The instrumental piece "Vielleicht Das Nächste Mal" is a bluesy, weepy piece that manages to excite, with perfect Blackmore playing and excellent keyboard work by Don Airey, who also co-wrote it with Ritchie Blackmore.

This is not the only instrumental track on the album. There's also the theme track "Difficult to Cure", which is a kind of reproduction of Beethoven's Ninth Symphony, which has even received writing credit here. Ritchie Blackmore used to improvise on this piece at length during the band's performances. At the band's performance at Budokan, Japan in 1984, this piece was even played accompaniment by an entire orchestra, a sort of nod to "Deep Purple's" "Concerto for Group and Orchestra". If we have already mentioned the mother band, then this piece was also played at "Depp Purple's" performances, after their reunion.

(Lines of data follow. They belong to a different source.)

(** * AMD64 architecture support layer (sys_x86.c): shallow embedding

    The C bridge of the Rustux kernel for x86-64 is a collection of small
    functions.  Some are pure functions on machine integers (the canonical
    address test and the two page-table flag translators); the others wrap
    privileged instructions and act on the registers of the calling CPU.

    Machine integers are modelled as [Z]; conversions that can lose bits are
    written out with [u32], [u64] and [to_ssize_t].  Register effects are
    modelled by a small state monad over a record of the registers the file
    touches, together with a log of the privileged instructions executed. *)

From Stdlib Require Import ZArith Lia Bool List.
From stdpp Require Import base tactics numbers functions.

Local Open Scope Z_scope.

(** ** C integer conversions *)

Module CInt.

(** Conversion to an unsigned type of [w] bits. *)
Definition wrap (w x : Z) : Z := x mod 2 ^ w.

Definition u32 (x : Z) : Z := wrap 32 x.
Definition u64 (x : Z) : Z := wrap 64 x.

(** Conversion to a signed type of [w] bits (two's complement, as GCC
    defines the out-of-range case). *)
Definition to_signed (w x : Z) : Z :=
  let y := wrap w x in
  if y <? 2 ^ (w - 1) then y else y - 2 ^ w.

(** [ptrdiff_t] on x86-64. *)
Definition to_ssize_t (x : Z) : Z := to_signed 64 x.

(** A scalar used as a condition: nonzero is true. *)
Definition truthy (x : Z) : bool := negb (x =? 0).

End CInt.

Export CInt.

(** ** Constants of the file *)

Definition X86_MMU_PG_P  : Z := 0x001.
Definition X86_MMU_PG_RW : Z := 0x002.
Definition X86_MMU_PG_U  : Z := 0x004.
Definition X86_MMU_PG_PS : Z := 0x080.

Definition X86_MSR_IA32_PAT      : Z := 0x277.
Definition X86_MSR_IA32_MTRR_CAP : Z := 0x0FE.
Definition X86_MSR_IA32_MTRR_DEF : Z := 0x2FF.

Definition X86_PAT_DEFAULT_VALUE : Z := 0x0007010600070106.

(** ** Address predicates *)

(** bits [63:48] must be all 0 or all 1 *)
Definition sys_x86_is_vaddr_canonical (vaddr : Z) : bool :=
  let high_bits := Z.shiftr vaddr 48 in
  (high_bits =? 0) || (high_bits =? 0xFFFF).

Definition sys_x86_mmu_check_paddr (paddr : Z) : bool :=
  paddr <? Z.shiftl 1 52.

(** ** Page-table flag translator: host MMU *)

Definition sys_x86_page_table_mmu_terminal_flags (level : Z) (flags : Z) : Z :=
  let pte_flags := 0 in
  let pte_flags :=
    if truthy (Z.land flags 0x1) then Z.lor pte_flags X86_MMU_PG_P else pte_flags in
  let pte_flags :=
    if truthy (Z.land flags 0x2) then Z.lor pte_flags X86_MMU_PG_RW else pte_flags in
  let pte_flags :=
    if truthy (Z.land flags 0x4) then Z.lor pte_flags X86_MMU_PG_U else pte_flags in
  pte_flags.

Definition sys_x86_page_table_mmu_intermediate_flags : Z :=
  Z.lor X86_MMU_PG_RW X86_MMU_PG_P.

Definition sys_x86_page_table_mmu_supports_page_size (level : Z) : bool :=
  if level =? 2 then true
  else if level =? 1 then true
  else false.

(** [~X86_MMU_PG_PS] is computed on [int] and then converted to the 64-bit
    unsigned type of [flags]. *)
Definition sys_x86_page_table_mmu_split_flags (level : Z) (flags : Z) : Z :=
  Z.land flags (u64 (Z.lnot X86_MMU_PG_PS)).

Definition sys_x86_page_table_mmu_pt_flags_to_mmu_flags (flags : Z) (level : Z) : Z :=
  let mmu_flags := 0 in
  let mmu_flags :=
    if truthy (Z.land flags X86_MMU_PG_P) then Z.lor mmu_flags 0x1 else mmu_flags in
  let mmu_flags :=
    if truthy (Z.land flags X86_MMU_PG_RW) then Z.lor mmu_flags 0x2 else mmu_flags in
  let mmu_flags :=
    if truthy (Z.land flags X86_MMU_PG_U) then Z.lor mmu_flags 0x4 else mmu_flags in
  mmu_flags.

(** ** Page-table flag translator: EPT *)

Definition sys_x86_page_table_ept_allowed_flags (flags : Z) : bool := true.

Definition sys_x86_page_table_ept_check_paddr (paddr : Z) : bool :=
  sys_x86_mmu_check_paddr paddr.

Definition sys_x86_page_table_ept_check_vaddr (vaddr : Z) : bool :=
  sys_x86_is_vaddr_canonical vaddr.

Definition sys_x86_page_table_ept_supports_page_size (level : Z) : bool :=
  sys_x86_page_table_mmu_supports_page_size level.

Definition sys_x86_page_table_ept_intermediate_flags : Z := 0x7.

Definition sys_x86_page_table_ept_terminal_flags (level : Z) (flags : Z) : Z :=
  let ept_flags := 0x3 in
  let ept_flags :=
    if truthy (Z.land flags 0x4) then Z.lor ept_flags 0x1 else ept_flags in
  ept_flags.

Definition sys_x86_page_table_ept_split_flags (level : Z) (flags : Z) : Z :=
  flags.

Definition sys_x86_page_table_ept_pt_flags_to_mmu_flags (flags : Z) (level : Z) : Z :=
  let mmu_flags := 0 in
  let mmu_flags :=
    if truthy (Z.land flags 0x1) then Z.lor mmu_flags 0x1 else mmu_flags in
  let mmu_flags :=
    if truthy (Z.land flags 0x2) then Z.lor mmu_flags 0x2 else mmu_flags in
  let mmu_flags :=
    if truthy (Z.land flags 0x4) then Z.lor mmu_flags 0x4 else mmu_flags in
  mmu_flags.

(** A portable flag set is a subset of {1,2,4}. *)
Definition portable_flags (F : Z) : Prop := Z.land F 7 = F.

(** ** The CPU as seen by this file *)

(** The four output registers of [cpuid]. *)
Record x86_cpuid_leaf : Type := mk_cpuid_leaf {
  eax : Z;
  ebx : Z;
  ecx : Z;
  edx : Z;
}.

(** Privileged or serializing instructions issued through inline assembly,
    with their register operands. *)
Inductive insn : Type :=
  | Cpuid (a c : Z)
  | Xgetbv (c : Z)
  | Rdmsr (c : Z)
  | Wrmsr (c a d : Z)
  | MovFromCr0
  | MovToCr0 (v : Z).

(** Registers of the calling CPU.  [cpuid_hw] is what the processor answers
    to [cpuid]; [scratch_ecx] is the content of ECX at a point where an asm
    statement does not constrain it; [executed] logs the instructions
    issued so far, oldest first. *)
Record cpu : Type := mk_cpu {
  cr0 : Z;
  xcr : Z → Z;
  msr : Z → Z;
  cpuid_hw : Z → Z → x86_cpuid_leaf;
  scratch_ecx : Z;
  executed : list insn;
}.

Definition set_cr0 (v : Z) (s : cpu) : cpu :=
  mk_cpu v (xcr s) (msr s) (cpuid_hw s) (scratch_ecx s) (executed s).

Definition set_msr (f : Z → Z) (s : cpu) : cpu :=
  mk_cpu (cr0 s) (xcr s) f (cpuid_hw s) (scratch_ecx s) (executed s).

Definition set_executed (l : list insn) (s : cpu) : cpu :=
  mk_cpu (cr0 s) (xcr s) (msr s) (cpuid_hw s) (scratch_ecx s) l.

(** *** State monad over the CPU *)

Definition M (A : Type) : Type := cpu → A * cpu.

#[global] Instance M_ret : MRet M := λ A (x : A) (s : cpu), (x, s).
#[global] Instance M_bind : MBind M :=
  λ A B (f : A → M B) (m : M A) (s : cpu), let '(a, s') := m s in f a s'.

Definition gets {A : Type} (f : cpu → A) : M A := λ s, (f s, s).
Definition modify (f : cpu → cpu) : M unit := λ s, (tt, f s).
Definition issue (i : insn) : M unit :=
  modify (λ s, set_executed (executed s ++ [i]) s).

(** *** Instruction semantics *)

Definition asm_cpuid (a c : Z) : M x86_cpuid_leaf :=
  _ ← issue (Cpuid a c);
  r ← gets (λ s, cpuid_hw s a c);
  mret (mk_cpuid_leaf (u32 (eax r)) (u32 (ebx r)) (u32 (ecx r)) (u32 (edx r))).

(** Returns EDX:EAX as the pair (EAX, EDX). *)
Definition asm_xgetbv (c : Z) : M (Z * Z) :=
  _ ← issue (Xgetbv c);
  v ← gets (λ s, xcr s c);
  mret (u32 v, u32 (Z.shiftr v 32)).

Definition asm_rdmsr (c : Z) : M (Z * Z) :=
  _ ← issue (Rdmsr c);
  v ← gets (λ s, msr s c);
  mret (u32 v, u32 (Z.shiftr v 32)).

"Can't Happen Here" opens up the second side of the vinyl in a storm, with its catchy riff and rhythmic and sweeping chorus, that includes vocal harmonies with a gospel scent. This is the second single released from the album and the choice was clear and in line with Ritchie Blackmore's ambitions to break through into the mainstream. The song was written by Ritchie Blackmore and its lyrics are a kind of sarcastic protest on environmental issues.

It is interesting to note that the b-side chosen for this song is "Jealous Lover", an excellent track that was recorded after the album's release and was not included in it. The lyrics to the song recorded on Ritchie Blackmore's 36th birthday, were written by Joe Lynn Turner in five minutes, during an argument between him and Blackmore over another song. It was also released later that year as part of an EP of the same name and includes another new instrumental track that was not included on the album "Weiss Heim".

"Freedom Fighter" continues the commercial line, influenced by 1980s Rock. This is the first song that singer Joe Lynn Turner wrote lyrics for. In contrast, in the song "Midtown Tunnel Vision" written by Turner, Blackmore and Glover, has a scent of "Rainbow" from the days of Ronnie James Dio.

The album cover looks very relevant in the face of the Covid-19 virus. It was initially offered to "Black Sabbath" for their "Never Say Die!" album, but was rejected.

It is interesting to note that the recording technician on the album is Flemming Rasmusse, who was then only 23 years old. Fleming was also one of the owners of the studio where the album was recorded in Copenhagen, Denmark, and his work on this album would earn him world fame. "Metallica" who was enthusiastic about the sound of this album, will come to this studio three years later and ask to record the masterpiece album "Ride The Lightning" with Flemming as a producer. Fleming will also produce Metallica's next two albums, "Master Of Puppets" and "...And Justice For All".